(PROBLEM TO WORK ON):
From the line with "(String.ltb s t)" to the line with "decides, by [<] on the items there. *)", retype every line exactly, including those two, and leave out the rest of the data below.

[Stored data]
________________

Lemma recover_spends i c e : spends (recover i c (e + 1)) (fun _ n => (n <= left e)%nat).
Proof using.
  unfold recover, MONGO_MAX_RETRIES_PER_REQUEST, left.
  destruct (Z.ltb_spec 1 (e + 1)), (Z.leb_spec 1 e); try lia.
  - apply spends_free; [free|lia].
  - eapply spends_bind; [apply reconnect_spends|]. intros rc n ->.
    apply spends_free; [|lia].
    destruct (rc =? NGX_ERROR); [free|]. apply free_bind; [apply reauth_free|intros rc']. free.
Qed.

Lemma retry_spends {A} fuel i c e (attempt : M W (option A)) :
  0 <= e -> free attempt ->
  spends (retry fuel i c e attempt)
    (fun o n => match o with Ended r => 0 <= r.2 /\ (n + left r.2 <= left e)%nat | Unfinished => (n <= left e)%nat end).
Proof using.
  intros He Ha. revert e He. induction fuel as [|fuel IH]; intros e He; cbn [retry]; [by apply spends_ret; lia|].
  apply spends_free_bind; [done|]. intros [a|].
  { apply spends_ret. simpl. lia. }
  eapply spends_bind; [apply recover_spends|]. intros again n Hn. cbv beta in Hn.
  destruct again.
  - assert (Hl : (n + left (e + 1) <= left e)%nat) by (unfold left in *; destruct (Z.leb_spec 1 (e + 1)), (Z.leb_spec 1 e); lia).
    eapply spends_weaken; [apply IH; lia|]. intros [r|] n'; [intros [Hr Hn']; split; [done|]|intros Hn']; lia.
  - apply spends_ret. simpl. split; [lia|]. unfold left in *.
    destruct (Z.leb_spec 1 (e + 1)), (Z.leb_spec 1 e); lia.
Qed.

Lemma get_one_chunk_free i f k : free (@get_one_chunk W (client i) f k).
Proof using. unfold get_one_chunk, gridfile_get_chunks. free. Qed.

Lemma body_loop_spends fuel n i c f k rs re pos e rc :
  0 <= e -> spends (body_loop fuel n i c f k rs re pos e rc) (fun _ n => (n <= left e)%nat).
Proof using.
  revert k pos e rc. induction n as [|n IH]; intros k pos e rc He; cbn [body_loop].
  { apply spends_ret. lia. }
  eapply spends_after; [apply retry_spends; [done|apply get_one_chunk_free]| |done].
  intros [chunk e'] m [He' Hm]. simpl in He', Hm.
  destruct chunk as [chunk|]; [|apply spends_ret; lia].
  apply spends_free_bind; [free|intros data]. apply spends_free_bind; [free|intros rc'].
  destruct (rc' =? NGX_ERROR); [apply spends_ret; lia|].
  eapply spends_weaken; [by apply IH|]. simpl. lia.
Qed.

Lemma ensure_connection_spends conns m :
  spends (ensure_connection conns m) (fun _ n => (n <= 1)%nat).
Proof using.
  unfold ensure_connection. destruct (ngx_http_get_mongo_connection m conns) as [[i c]|].
  - apply spends_free_bind; [free|intros [|]]; [apply spends_ret; lia|].
    eapply spends_bind; [apply reconnect_spends|]. intros rc n ->.
    apply spends_free; [|lia].
    destruct (rc =? NGX_ERROR); [free|]. apply free_bind; [apply reauth_free|intros rc']. free.
  - apply spends_ret. lia.
Qed.

Lemma send_headers_free fuel r f : free (send_headers fuel r f).
Proof using.
  unfold send_headers. apply free_bind; [free|intros t]. unfold after_end. apply free_bind; [free|intros [[rs re]|]; [|free]].
  destruct (range_headers rs re _) as [[st n] cr]. free.
Qed.

Lemma handler_spends fuel conns conf f r :
  spends (ngx_http_gridfs_handler fuel conns conf f r) (fun _ n => (n <= 2)%nat).
Proof using.
  unfold ngx_http_gridfs_handler. apply spends_free_bind; [free|intros m].
  eapply spends_bind; [apply ensure_connection_spends|]. intros con n Hn. cbv beta in Hn.
  destruct con as [rc|[i c]]; [apply spends_ret; lia|].
  apply spends_free_bind; [free|intros [rc|value]]; [apply spends_ret; lia|].
  apply spends_free_bind; [free|intros d].
  eapply spends_after; [apply retry_spends; [lia|]| |].
  { unfold gridfs_init. free. }
  2: { intros n' Hn'. cbv beta iota in Hn'. change (left 0) with 1%nat in Hn'. lia. }
  intros [g e] n' [He Hn']. change (left 0) with 1%nat in Hn'. simpl in He, Hn'.
  destruct g as [g|]; [|apply spends_ret; lia].
  apply spends_free_bind; [free|intros query].
  apply spends_free_bind; [unfold gridfs_find_query; free|intros [rc f']].
  destruct (rc =? MONGO_ERROR); [apply spends_ret; lia|].
  destruct (INT_MAX <? _); [apply spends_ret; lia|].
  eapply spends_after; [apply send_headers_free| |intros n3 Hn3; cbv beta in Hn3; lia]. intros [rs re] n2 ->.
  unfold send_body. destruct (_ =? 0).
  - apply spends_free; [free|lia].
  - eapply spends_weaken; [by apply body_loop_spends|]. cbv beta. lia.
Qed.
End Bound.

(** ** The parser of ranges *)

(** A round of the loop on a character. *)
Definition range_round (loop : list Z -> range_state -> range -> option (range + range_state * range))
    (c : Z) (p : list Z) (st : range_state) (r : range) (L : Z) : option (range + range_state * range) :=
  let digit := ("0"%chr <=? c) && (c <=? "9"%chr) in
  let first r :=
    if c =? "-"%chr then loop p sw_last_byte_pos r
    else if negb digit then Some (inl r)
    else loop p sw_first_byte_pos_n (r <| start := s64 (start r * 10 + c - "0"%chr) |>) in
  let last r :=
    if is_separator c then loop (c :: p) sw_done r
    else if negb digit then Some (inl r)
    else loop p sw_last_byte_pos_n (r <| end_ := s64 (end_ r * 10 + c - "0"%chr) |>) in
  match st with
  | sw_start | sw_first_byte_pos => if c =? "-"%chr then loop p sw_last_byte_pos r else first (r <| start := 0 |>)
  | sw_first_byte_pos_n => first r
  | sw_last_byte_pos =>
      if is_separator c then loop (c :: p) sw_done (r <| end_ := s64 (L - 1) |>) else last (r <| end_ := 0 |>)
  | sw_last_byte_pos_n => last r
  | sw_done => loop (c :: p) sw_done (r <| range_start := u64 (start r) |> <| range_end := u64 (end_ r) |>)
  end.
(** * pycloudflare.models: a shallow embedding and its verified properties

    The module [pycloudflare/models.py] is a client-side object model over a
    DNS provider's REST API: [User], [Zone], [ZoneSettings] and [Record].
    Objects live in a store and refer to each other by location, the remote
    service is a parameter, and every request sent to it is appended to a log,
    so that "no request is made" and "a fresh listing is fetched" are
    statements about that log. *)

From Stdlib Require Import ZArith Sorting.Sorted.
From stdpp Require Import base option list gmap strings fin_maps.


(** ** Python values *)

(** The scalar values that the provider's JSON blobs carry and that callers
    assign to attributes. *)
Inductive value : Type :=
| VNone
| VBool (b : bool)
| VInt (n : Z)
| VStr (s : string).

#[global] Instance value_eq_dec : EqDecision value.
Proof. solve_decision. Defined.

(** A JSON object of the provider (a Python [dict] with [str] keys). *)
Abbreviation dict := (gmap string value).

Inductive exn : Type :=
| AttributeError
| KeyError
| TypeError
| ValueError
| ServiceError (code : nat).

#[global] Instance exn_eq_dec : EqDecision exn.
Proof. solve_decision. Defined.

(** Outcome of running a piece of Python code: a value, a raised exception,
    or [Wrong] when the store holds no object at a location that is
    dereferenced (references of a running program never dangle, so [Wrong]
    is never produced from a well-formed store). *)
Inductive result (A : Type) : Type :=
| Ok (a : A)
| Raise (e : exn)
| Wrong.
Arguments Ok {A} a.
Arguments Raise {A} e.
Arguments Wrong {A}.

(** [bool] is a subclass of [int]: [True == 1] and [False == 0]. *)
Definition as_num (v : value) : option Z :=
  match v with
  | VBool b => Some (Z.b2z b)
  | VInt n => Some n
  | _ => None
  end.

(** Python's [==] on scalars. *)
Definition py_eq (a b : value) : bool :=
  match a, b with
  | VNone, VNone => true
  | VStr s, VStr t => String.eqb s t
  | _, _ =>
      match as_num a, as_num b with
      | Some m, Some n => Z.eqb m n
      | _, _ => false
      end
  end.

(** Python 3's [<] on scalars: numbers with numbers, strings with strings
    (code point by code point), [TypeError] otherwise. *)
Definition py_lt (a b : value) : result bool :=
  match a, b with
  | VStr s, VStr t => Ok (String.ltb s t)
  | _, _ =>
      match as_num a, as_num b with
      | Some m, Some n => Ok (Z.ltb m n)
      | _, _ => Raise TypeError
      end
  end.

(** Truth value of a scalar, as [if v:] and [not v] take it. *)
Definition truthy (v : value) : bool :=
  match v with
  | VNone => false
  | VBool b => b
  | VInt n => negb (Z.eqb n 0%Z)
  | VStr s => negb (String.eqb s "")
  end.

(** [<] on 2-tuples: the first position where the tuples differ (by [==])
    decides, by [<] on the items there. *)
Definition tuple_lt (a b : value * value) : result bool :=
  if py_eq a.1 b.1 then
    if py_eq a.2 b.2 then Ok false else py_lt a.2 b.2
  else py_lt a.1 b.1.

(** ** Python dicts keyed by arbitrary scalars

    [by_name] in [Zone.records] and [_settings] in [ZoneSettings] are keyed
    by values taken from the provider's blobs. They are kept as association
    lists in insertion order, with keys compared by [==], and a key that is
    already present keeps its first spelling, as in Python. *)
Section pydict.
Context {A : Type}.

Definition pydict := list (value * A).

Fixpoint pd_lookup (k : value) (d : pydict) : option A :=
  match d with
  | [] => None
  | (k', a) :: d' => if py_eq k' k then Some a else pd_lookup k d'
  end.

(** Rebinds [k] to [f] of its current binding; a new key goes last. *)
Fixpoint pd_upsert (f : option A → A) (k : value) (d : pydict) : pydict :=
  match d with
  | [] => [(k, f None)]
  | (k', a') :: d' =>
      if py_eq k' k then (k', f (Some a')) :: d'
      else (k', a') :: pd_upsert f k d'
  end.

(** [d[k] = a] *)
Definition pd_insert (k : value) (a : A) (d : pydict) : pydict :=
  pd_upsert (λ _, a) k d.
End pydict.
Arguments pydict A : clear implicits.

(** ** [list.sort(key=...)]

    The keys are computed first, then the list is sorted stably, comparing
    keys with [<] only. The model is the stable insertion sort; when a
    comparison raises, so does the sort. *)
Section sort.
Context {A K : Type} (lt : K → K → result bool).

Fixpoint insert_sorted (x : K * A) (l : list (K * A)) : result (list (K * A)) :=
  match l with
  | [] => Ok [x]
  | y :: l' =>
      match lt y.1 x.1 with
      | Ok true =>
          match insert_sorted x l' with
          | Ok r => Ok (y :: r)
          | Raise e => Raise e
          | Wrong => Wrong
          end
      | Ok false => Ok (x :: y :: l')
      | Raise e => Raise e
      | Wrong => Wrong
      end
  end.

Fixpoint sort_decorated (l : list (K * A)) : result (list (K * A)) :=
  match l with
  | [] => Ok []
  | x :: l' =>
      match sort_decorated l' with
      | Ok r => insert_sorted x r
      | Raise e => Raise e
      | Wrong => Wrong
      end
  end.
End sort.

(** [a] may come before [b] in a sorted list: [b < a] is false. *)
Definition not_after {K : Type} (lt : K → K → result bool) (a b : K) : Prop :=
  lt b a = Ok false.

(** The order of the keys [(type, content)]. *)
Definition key_le : value * value → value * value → Prop := not_after tuple_lt.

(** A sort key made of two strings. *)
Definition has_string_key {A} (k : value * value * A) : Prop :=
  ∃ t c : string, k.1 = (VStr t, VStr c).

(** ** Attribute slots

    [ZoneSettings] and [Record] let [__setattr__] rebind their four own
    attributes to whatever the caller assigns. A slot therefore holds either
    the object the constructor put there ([Obj]) or a scalar assigned over
    it ([Raw]). *)
Inductive slot (A : Type) : Type :=
| Obj (a : A)
| Raw (v : value).
Arguments Obj {A} a.
Arguments Raw {A} v.

(** [x.attr] for an attribute that scalars do not have. *)
Definition slot_object {A} (s : slot A) : result A :=
  match s with
  | Obj a => Ok a
  | Raw _ => Raise AttributeError
  end.

(** [name in x]: key membership on a dict, substring test on a [str],
    [TypeError] on the other scalars. *)
Definition slot_contains {A} (has : A → bool) (name : string) (s : slot A) : result bool :=
  match s with
  | Obj a => Ok (has a)
  | Raw (VStr t) => Ok (bool_decide (is_Some (String.index 0 name t)))
  | Raw _ => Raise TypeError
  end.

(** [x[name]]: scalars are not subscriptable by a [str]. *)
Definition slot_getitem {A B} (get : A → option B) (s : slot A) : result B :=
  match s with
  | Obj a => match get a with Some b => Ok b | None => Raise KeyError end
  | Raw _ => Raise TypeError
  end.

(** [x[name] = v]: scalars do not support item assignment. *)
Definition slot_setitem {A} (set : A → A) (s : slot A) : result (slot A) :=
  match s with
  | Obj a => Ok (Obj (set a))
  | Raw _ => Raise TypeError
  end.

(** Truth value of [x], as [if x:] takes it. *)
Definition slot_truthy {A} (nonempty : A → bool) (s : slot A) : bool :=
  match s with
  | Obj a => nonempty a
  | Raw v => truthy v
  end.

Definition dict_has (name : string) (d : dict) : bool :=
  bool_decide (is_Some (d !! name)).

Definition dict_nonempty (d : dict) : bool :=
  negb (bool_decide (d = ∅)).

(** ** The store *)

Definition loc := nat.

(** [CloudFlareService(api_key, email)]: the handle through which requests
    are sent. *)
Record service : Type := CloudFlareService {
  svc_api_key : value;
  svc_email : value;
}.

#[global] Instance service_eq_dec : EqDecision service.
Proof. solve_decision. Defined.

(** A [User]: [email], [service], and the [cached_property] [zones]
    ([None] while the property cache holds no entry for it). *)
Record UserObj : Type := mkUser {
  u_email : value;
  u_service : service;
  u_zones : option (list loc);
}.

(** A [Zone]: [user], [service], [_data], and the cached properties
    [settings] and [records]. *)
Record ZoneObj : Type := mkZone {
  z_user : loc;
  z_service : service;
  z_data : dict;
  z_settings : option loc;
  z_records : option (pydict (list loc));
}.

(** A [ZoneSettings]: [zone], [service], [_settings], [_updates]. *)
Record SettingsObj : Type := mkSettings {
  s_zone : slot loc;
  s_service : slot service;
  s_settings : slot (pydict dict);
  s_updates : slot dict;
}.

________________

(SOLUTION TO THE PROBLEM):
  | VStr s, VStr t => Ok (String.ltb s t)
  | _, _ =>
      match as_num a, as_num b with
      | Some m, Some n => Ok (Z.ltb m n)
      | _, _ => Raise TypeError
      end
  end.

(** Truth value of a scalar, as [if v:] and [not v] take it. *)
Definition truthy (v : value) : bool :=
  match v with
  | VNone => false
  | VBool b => b
  | VInt n => negb (Z.eqb n 0%Z)
  | VStr s => negb (String.eqb s "")
  end.

(** [<] on 2-tuples: the first position where the tuples differ (by [==])
    decides, by [<] on the items there. *)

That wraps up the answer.